--- The data ---

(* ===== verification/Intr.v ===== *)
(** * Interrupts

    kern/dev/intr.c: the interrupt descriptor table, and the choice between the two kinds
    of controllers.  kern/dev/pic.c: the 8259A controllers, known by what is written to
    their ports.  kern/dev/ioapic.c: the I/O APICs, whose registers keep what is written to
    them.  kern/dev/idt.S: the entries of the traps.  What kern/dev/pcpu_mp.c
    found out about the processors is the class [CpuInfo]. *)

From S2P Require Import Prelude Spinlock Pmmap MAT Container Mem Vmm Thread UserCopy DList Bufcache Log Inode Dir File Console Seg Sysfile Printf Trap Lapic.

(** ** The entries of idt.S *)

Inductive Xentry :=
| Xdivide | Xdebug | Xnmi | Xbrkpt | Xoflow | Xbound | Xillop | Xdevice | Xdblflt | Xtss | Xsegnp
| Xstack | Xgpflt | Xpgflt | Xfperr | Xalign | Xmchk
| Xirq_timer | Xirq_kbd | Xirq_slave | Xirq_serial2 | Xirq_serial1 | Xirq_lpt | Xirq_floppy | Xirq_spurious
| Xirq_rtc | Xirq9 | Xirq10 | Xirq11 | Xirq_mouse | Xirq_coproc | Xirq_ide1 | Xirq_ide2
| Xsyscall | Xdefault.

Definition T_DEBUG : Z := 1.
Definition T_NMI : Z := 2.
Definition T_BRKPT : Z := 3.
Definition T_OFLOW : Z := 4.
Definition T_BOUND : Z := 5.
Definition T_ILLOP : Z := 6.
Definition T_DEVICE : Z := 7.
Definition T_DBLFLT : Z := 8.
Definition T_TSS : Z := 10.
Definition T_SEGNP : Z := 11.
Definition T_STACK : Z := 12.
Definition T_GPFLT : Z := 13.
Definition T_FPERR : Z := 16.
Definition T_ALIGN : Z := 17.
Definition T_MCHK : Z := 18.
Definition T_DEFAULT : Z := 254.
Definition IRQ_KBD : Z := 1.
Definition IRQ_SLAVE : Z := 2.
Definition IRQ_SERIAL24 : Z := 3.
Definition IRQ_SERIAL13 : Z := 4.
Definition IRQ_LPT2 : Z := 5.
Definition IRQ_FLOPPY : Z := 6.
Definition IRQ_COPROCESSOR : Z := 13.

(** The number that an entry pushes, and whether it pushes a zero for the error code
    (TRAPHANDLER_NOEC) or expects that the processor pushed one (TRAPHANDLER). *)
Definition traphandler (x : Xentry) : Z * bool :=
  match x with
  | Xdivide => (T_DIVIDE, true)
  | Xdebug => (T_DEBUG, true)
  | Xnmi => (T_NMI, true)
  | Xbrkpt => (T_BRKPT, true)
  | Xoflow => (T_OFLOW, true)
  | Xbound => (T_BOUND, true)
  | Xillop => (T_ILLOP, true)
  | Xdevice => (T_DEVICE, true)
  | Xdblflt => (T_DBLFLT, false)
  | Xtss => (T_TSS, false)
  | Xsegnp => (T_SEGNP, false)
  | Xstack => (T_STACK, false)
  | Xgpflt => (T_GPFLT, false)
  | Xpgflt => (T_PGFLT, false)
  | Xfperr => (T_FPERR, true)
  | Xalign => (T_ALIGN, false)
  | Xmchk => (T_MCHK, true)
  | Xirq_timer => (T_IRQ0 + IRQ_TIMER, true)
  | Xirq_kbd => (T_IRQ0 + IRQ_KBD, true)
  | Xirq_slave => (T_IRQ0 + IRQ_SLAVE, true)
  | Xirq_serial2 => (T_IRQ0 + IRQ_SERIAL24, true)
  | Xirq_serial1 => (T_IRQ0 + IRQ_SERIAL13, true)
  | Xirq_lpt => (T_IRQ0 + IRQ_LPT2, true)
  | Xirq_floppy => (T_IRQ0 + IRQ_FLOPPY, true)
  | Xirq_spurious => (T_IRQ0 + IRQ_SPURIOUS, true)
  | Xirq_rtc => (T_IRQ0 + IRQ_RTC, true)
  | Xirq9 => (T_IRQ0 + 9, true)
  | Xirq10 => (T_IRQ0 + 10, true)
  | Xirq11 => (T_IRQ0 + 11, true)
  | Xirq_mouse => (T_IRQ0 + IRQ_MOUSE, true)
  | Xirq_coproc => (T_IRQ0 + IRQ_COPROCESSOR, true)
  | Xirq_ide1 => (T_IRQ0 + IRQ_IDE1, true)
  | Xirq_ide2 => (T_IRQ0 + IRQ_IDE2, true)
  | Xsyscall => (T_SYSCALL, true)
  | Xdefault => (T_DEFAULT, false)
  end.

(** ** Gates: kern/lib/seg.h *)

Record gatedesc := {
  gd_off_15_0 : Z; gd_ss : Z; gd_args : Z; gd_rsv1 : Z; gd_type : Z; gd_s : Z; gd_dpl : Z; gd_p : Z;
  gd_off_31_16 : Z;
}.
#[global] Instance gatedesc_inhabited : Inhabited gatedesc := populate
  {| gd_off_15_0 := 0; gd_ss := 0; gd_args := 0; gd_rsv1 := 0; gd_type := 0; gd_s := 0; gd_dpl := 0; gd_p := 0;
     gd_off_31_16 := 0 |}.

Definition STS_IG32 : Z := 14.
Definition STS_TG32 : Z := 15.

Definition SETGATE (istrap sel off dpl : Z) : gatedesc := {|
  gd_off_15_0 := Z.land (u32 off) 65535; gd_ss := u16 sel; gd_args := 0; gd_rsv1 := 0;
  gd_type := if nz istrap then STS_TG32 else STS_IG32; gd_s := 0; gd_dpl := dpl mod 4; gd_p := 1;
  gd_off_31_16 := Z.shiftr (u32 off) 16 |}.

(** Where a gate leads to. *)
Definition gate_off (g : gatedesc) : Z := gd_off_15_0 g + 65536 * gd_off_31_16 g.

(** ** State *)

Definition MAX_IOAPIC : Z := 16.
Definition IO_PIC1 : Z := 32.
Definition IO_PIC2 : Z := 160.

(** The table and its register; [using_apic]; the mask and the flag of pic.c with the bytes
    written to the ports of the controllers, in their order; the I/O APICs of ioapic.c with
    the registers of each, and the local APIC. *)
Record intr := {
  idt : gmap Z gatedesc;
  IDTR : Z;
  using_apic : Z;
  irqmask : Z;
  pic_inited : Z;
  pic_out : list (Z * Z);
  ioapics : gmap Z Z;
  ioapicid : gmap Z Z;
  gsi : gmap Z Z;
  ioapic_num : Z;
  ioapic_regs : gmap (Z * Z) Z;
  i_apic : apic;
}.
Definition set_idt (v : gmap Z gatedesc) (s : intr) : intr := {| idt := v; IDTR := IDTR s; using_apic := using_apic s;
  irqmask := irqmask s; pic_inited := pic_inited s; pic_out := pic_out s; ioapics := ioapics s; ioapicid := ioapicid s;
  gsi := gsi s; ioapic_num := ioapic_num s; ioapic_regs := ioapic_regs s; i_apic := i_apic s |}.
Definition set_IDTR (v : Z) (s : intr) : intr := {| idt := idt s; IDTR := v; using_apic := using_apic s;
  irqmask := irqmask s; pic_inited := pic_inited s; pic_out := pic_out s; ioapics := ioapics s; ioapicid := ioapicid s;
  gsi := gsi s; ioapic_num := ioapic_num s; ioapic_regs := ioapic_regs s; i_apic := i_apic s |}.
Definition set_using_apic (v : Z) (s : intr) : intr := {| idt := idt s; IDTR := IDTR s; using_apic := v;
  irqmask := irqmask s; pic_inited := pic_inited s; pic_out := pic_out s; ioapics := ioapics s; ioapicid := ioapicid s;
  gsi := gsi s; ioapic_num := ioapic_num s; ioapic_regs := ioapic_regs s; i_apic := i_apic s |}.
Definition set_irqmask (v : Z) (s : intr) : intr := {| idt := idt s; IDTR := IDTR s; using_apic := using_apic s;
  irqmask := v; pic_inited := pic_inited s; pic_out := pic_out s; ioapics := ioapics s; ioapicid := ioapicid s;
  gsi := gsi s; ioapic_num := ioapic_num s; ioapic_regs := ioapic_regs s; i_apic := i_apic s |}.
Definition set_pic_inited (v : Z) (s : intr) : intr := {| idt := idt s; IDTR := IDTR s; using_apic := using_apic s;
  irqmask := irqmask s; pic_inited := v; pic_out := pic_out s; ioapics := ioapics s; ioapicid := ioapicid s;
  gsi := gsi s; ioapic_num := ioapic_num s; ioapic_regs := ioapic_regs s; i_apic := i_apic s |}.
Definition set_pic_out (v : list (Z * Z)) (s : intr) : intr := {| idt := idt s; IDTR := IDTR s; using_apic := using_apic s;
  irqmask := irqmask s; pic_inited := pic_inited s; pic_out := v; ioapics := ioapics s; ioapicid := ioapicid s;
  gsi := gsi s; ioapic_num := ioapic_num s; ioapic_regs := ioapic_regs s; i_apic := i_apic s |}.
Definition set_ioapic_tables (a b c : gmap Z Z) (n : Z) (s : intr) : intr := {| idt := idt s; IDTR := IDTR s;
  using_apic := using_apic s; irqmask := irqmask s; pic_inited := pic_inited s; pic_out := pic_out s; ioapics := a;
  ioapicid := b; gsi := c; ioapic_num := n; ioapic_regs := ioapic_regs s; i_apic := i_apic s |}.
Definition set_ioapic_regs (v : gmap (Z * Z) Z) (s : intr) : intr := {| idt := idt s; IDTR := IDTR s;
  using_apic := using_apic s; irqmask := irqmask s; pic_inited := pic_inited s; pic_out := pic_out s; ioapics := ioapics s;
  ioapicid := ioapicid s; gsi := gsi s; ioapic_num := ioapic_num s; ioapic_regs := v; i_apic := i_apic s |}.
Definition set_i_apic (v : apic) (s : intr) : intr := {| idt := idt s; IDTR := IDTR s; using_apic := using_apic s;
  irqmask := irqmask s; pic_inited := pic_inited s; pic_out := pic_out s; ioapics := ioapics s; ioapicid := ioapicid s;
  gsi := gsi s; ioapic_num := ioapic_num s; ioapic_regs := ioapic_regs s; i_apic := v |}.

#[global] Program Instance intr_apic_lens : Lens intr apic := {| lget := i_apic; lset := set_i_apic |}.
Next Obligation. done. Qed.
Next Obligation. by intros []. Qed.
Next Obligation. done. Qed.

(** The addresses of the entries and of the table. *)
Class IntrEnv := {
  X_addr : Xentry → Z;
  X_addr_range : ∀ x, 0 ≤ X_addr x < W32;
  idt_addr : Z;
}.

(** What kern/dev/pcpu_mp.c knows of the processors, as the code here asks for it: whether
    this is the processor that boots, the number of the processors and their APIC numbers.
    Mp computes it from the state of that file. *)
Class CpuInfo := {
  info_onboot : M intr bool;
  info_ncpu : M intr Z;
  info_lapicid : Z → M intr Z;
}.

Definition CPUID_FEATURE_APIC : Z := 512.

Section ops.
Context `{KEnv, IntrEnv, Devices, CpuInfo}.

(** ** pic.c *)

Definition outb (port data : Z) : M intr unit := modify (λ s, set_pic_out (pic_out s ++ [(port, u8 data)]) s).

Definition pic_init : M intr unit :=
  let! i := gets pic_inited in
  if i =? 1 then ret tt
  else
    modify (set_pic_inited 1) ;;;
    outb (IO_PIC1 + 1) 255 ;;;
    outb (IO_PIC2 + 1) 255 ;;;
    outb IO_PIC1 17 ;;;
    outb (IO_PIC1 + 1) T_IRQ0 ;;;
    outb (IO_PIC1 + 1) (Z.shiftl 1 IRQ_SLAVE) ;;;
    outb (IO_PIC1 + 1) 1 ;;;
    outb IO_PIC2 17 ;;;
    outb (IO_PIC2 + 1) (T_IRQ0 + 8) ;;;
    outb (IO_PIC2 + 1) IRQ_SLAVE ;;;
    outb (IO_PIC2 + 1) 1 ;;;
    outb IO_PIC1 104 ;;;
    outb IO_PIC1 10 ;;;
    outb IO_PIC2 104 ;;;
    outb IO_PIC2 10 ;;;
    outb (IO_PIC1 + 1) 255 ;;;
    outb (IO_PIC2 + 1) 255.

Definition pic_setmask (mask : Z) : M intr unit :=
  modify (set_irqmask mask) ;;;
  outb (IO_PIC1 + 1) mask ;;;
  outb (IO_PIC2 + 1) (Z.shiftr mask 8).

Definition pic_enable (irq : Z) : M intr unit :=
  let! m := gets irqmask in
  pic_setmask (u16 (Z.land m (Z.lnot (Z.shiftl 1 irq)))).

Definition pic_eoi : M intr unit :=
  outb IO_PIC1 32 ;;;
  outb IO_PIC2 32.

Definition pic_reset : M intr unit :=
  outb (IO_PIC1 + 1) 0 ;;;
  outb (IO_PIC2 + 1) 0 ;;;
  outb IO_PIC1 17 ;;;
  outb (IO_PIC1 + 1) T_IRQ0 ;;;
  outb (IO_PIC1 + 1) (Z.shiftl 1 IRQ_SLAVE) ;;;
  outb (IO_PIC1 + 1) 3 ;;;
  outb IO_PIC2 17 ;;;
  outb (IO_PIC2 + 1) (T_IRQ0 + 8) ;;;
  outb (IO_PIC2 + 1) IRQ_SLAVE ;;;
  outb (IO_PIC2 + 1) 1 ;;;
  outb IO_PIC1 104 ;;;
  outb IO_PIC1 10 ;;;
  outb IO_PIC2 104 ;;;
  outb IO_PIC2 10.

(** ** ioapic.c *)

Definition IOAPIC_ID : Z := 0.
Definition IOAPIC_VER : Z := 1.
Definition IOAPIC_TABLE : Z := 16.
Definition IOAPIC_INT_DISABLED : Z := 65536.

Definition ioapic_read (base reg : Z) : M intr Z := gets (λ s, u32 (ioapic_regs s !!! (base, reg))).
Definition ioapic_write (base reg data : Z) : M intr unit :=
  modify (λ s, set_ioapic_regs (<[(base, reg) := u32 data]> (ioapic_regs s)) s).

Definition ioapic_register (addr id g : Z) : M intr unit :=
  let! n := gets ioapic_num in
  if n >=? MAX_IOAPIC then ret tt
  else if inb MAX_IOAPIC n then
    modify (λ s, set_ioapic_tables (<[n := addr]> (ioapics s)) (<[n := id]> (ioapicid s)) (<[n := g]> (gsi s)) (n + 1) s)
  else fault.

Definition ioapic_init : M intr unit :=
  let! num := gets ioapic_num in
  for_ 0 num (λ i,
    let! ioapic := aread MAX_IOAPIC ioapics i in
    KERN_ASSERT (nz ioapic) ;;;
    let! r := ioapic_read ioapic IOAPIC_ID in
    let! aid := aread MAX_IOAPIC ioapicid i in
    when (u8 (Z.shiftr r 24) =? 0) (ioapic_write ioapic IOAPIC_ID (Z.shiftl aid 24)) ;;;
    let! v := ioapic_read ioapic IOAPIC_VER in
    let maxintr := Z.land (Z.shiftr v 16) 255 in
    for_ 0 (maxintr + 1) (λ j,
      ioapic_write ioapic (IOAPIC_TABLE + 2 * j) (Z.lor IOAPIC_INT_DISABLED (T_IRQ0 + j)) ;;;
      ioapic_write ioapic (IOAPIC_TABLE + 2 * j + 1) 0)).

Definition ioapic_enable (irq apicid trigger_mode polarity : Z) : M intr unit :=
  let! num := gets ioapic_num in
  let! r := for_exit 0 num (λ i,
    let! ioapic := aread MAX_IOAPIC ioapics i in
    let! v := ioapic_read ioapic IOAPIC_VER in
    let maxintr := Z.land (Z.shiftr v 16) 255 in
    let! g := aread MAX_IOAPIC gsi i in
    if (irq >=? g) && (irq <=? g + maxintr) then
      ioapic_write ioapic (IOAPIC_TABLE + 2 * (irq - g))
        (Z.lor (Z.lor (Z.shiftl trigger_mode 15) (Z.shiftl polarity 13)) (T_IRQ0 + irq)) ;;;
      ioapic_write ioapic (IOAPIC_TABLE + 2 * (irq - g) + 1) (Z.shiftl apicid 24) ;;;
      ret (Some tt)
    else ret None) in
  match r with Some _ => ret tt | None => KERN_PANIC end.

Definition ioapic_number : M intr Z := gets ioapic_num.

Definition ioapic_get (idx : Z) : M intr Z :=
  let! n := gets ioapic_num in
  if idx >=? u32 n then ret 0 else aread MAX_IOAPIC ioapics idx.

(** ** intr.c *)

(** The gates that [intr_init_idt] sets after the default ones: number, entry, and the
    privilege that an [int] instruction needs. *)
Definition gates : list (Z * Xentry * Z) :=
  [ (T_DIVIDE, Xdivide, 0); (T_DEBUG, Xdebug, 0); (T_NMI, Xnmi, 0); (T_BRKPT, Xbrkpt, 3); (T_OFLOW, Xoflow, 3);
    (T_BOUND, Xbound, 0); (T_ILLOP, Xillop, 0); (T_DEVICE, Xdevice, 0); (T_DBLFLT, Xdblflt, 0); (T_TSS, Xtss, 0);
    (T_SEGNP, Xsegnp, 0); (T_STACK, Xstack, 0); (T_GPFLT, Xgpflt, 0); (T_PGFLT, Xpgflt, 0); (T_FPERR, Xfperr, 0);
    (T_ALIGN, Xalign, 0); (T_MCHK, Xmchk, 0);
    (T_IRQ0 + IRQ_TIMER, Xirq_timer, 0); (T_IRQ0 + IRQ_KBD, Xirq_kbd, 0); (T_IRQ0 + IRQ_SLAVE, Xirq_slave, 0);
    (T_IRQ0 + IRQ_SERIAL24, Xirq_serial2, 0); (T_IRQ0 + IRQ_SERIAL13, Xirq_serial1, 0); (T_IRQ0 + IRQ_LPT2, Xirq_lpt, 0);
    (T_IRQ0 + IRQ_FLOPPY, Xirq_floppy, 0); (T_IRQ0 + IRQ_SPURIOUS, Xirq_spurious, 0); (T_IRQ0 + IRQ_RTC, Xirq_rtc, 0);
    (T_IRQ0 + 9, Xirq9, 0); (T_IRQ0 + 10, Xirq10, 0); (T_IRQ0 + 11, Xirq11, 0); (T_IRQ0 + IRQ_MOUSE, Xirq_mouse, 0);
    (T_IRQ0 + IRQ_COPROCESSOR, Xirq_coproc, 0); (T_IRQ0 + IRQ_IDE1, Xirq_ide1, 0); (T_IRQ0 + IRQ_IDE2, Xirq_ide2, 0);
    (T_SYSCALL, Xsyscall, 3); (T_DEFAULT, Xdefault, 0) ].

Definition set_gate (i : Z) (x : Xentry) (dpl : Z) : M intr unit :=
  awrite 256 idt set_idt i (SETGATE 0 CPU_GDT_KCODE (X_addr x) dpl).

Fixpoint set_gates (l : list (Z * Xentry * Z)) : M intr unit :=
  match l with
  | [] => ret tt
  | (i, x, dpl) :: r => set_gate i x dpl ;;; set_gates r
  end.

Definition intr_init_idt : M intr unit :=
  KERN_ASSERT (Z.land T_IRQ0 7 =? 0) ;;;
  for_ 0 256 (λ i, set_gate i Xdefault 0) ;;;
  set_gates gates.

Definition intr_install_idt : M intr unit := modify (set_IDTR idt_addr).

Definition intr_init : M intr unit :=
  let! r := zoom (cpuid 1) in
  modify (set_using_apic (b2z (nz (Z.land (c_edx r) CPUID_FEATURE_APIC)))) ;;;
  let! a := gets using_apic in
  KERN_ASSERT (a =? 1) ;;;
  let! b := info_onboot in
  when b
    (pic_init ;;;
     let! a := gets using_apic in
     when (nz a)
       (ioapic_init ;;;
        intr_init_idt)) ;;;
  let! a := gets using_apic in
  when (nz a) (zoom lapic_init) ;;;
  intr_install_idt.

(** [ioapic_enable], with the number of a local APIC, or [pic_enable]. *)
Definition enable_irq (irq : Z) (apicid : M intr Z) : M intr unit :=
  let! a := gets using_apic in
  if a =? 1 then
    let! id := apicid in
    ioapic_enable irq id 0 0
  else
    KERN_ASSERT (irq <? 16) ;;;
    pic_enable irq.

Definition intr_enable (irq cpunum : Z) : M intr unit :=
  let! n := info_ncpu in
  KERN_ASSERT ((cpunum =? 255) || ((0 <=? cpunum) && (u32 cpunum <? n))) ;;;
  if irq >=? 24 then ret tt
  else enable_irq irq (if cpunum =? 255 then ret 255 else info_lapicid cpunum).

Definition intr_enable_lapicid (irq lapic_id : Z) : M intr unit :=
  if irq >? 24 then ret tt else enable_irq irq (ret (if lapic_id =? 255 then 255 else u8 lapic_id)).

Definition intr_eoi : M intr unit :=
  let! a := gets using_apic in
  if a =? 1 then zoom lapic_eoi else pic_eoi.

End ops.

---

What this task involves → Quote the records from their first line to the line with "Xnmi => (T_NMI, true)", inclusive, without adding or dropping anything.

Your solution →
(* ===== verification/Intr.v ===== *)
(** * Interrupts

    kern/dev/intr.c: the interrupt descriptor table, and the choice between the two kinds
    of controllers.  kern/dev/pic.c: the 8259A controllers, known by what is written to
    their ports.  kern/dev/ioapic.c: the I/O APICs, whose registers keep what is written to
    them.  kern/dev/idt.S: the entries of the traps.  What kern/dev/pcpu_mp.c
    found out about the processors is the class [CpuInfo]. *)

From S2P Require Import Prelude Spinlock Pmmap MAT Container Mem Vmm Thread UserCopy DList Bufcache Log Inode Dir File Console Seg Sysfile Printf Trap Lapic.

(** ** The entries of idt.S *)

Inductive Xentry :=
| Xdivide | Xdebug | Xnmi | Xbrkpt | Xoflow | Xbound | Xillop | Xdevice | Xdblflt | Xtss | Xsegnp
| Xstack | Xgpflt | Xpgflt | Xfperr | Xalign | Xmchk
| Xirq_timer | Xirq_kbd | Xirq_slave | Xirq_serial2 | Xirq_serial1 | Xirq_lpt | Xirq_floppy | Xirq_spurious
| Xirq_rtc | Xirq9 | Xirq10 | Xirq11 | Xirq_mouse | Xirq_coproc | Xirq_ide1 | Xirq_ide2
| Xsyscall | Xdefault.

Definition T_DEBUG : Z := 1.
Definition T_NMI : Z := 2.
Definition T_BRKPT : Z := 3.
Definition T_OFLOW : Z := 4.
Definition T_BOUND : Z := 5.
Definition T_ILLOP : Z := 6.
Definition T_DEVICE : Z := 7.
Definition T_DBLFLT : Z := 8.
Definition T_TSS : Z := 10.
Definition T_SEGNP : Z := 11.
Definition T_STACK : Z := 12.
Definition T_GPFLT : Z := 13.
Definition T_FPERR : Z := 16.
Definition T_ALIGN : Z := 17.
Definition T_MCHK : Z := 18.
Definition T_DEFAULT : Z := 254.
Definition IRQ_KBD : Z := 1.
Definition IRQ_SLAVE : Z := 2.
Definition IRQ_SERIAL24 : Z := 3.
Definition IRQ_SERIAL13 : Z := 4.
Definition IRQ_LPT2 : Z := 5.
Definition IRQ_FLOPPY : Z := 6.
Definition IRQ_COPROCESSOR : Z := 13.

(** The number that an entry pushes, and whether it pushes a zero for the error code
    (TRAPHANDLER_NOEC) or expects that the processor pushed one (TRAPHANDLER). *)
Definition traphandler (x : Xentry) : Z * bool :=
  match x with
  | Xdivide => (T_DIVIDE, true)
  | Xdebug => (T_DEBUG, true)
  | Xnmi => (T_NMI, true)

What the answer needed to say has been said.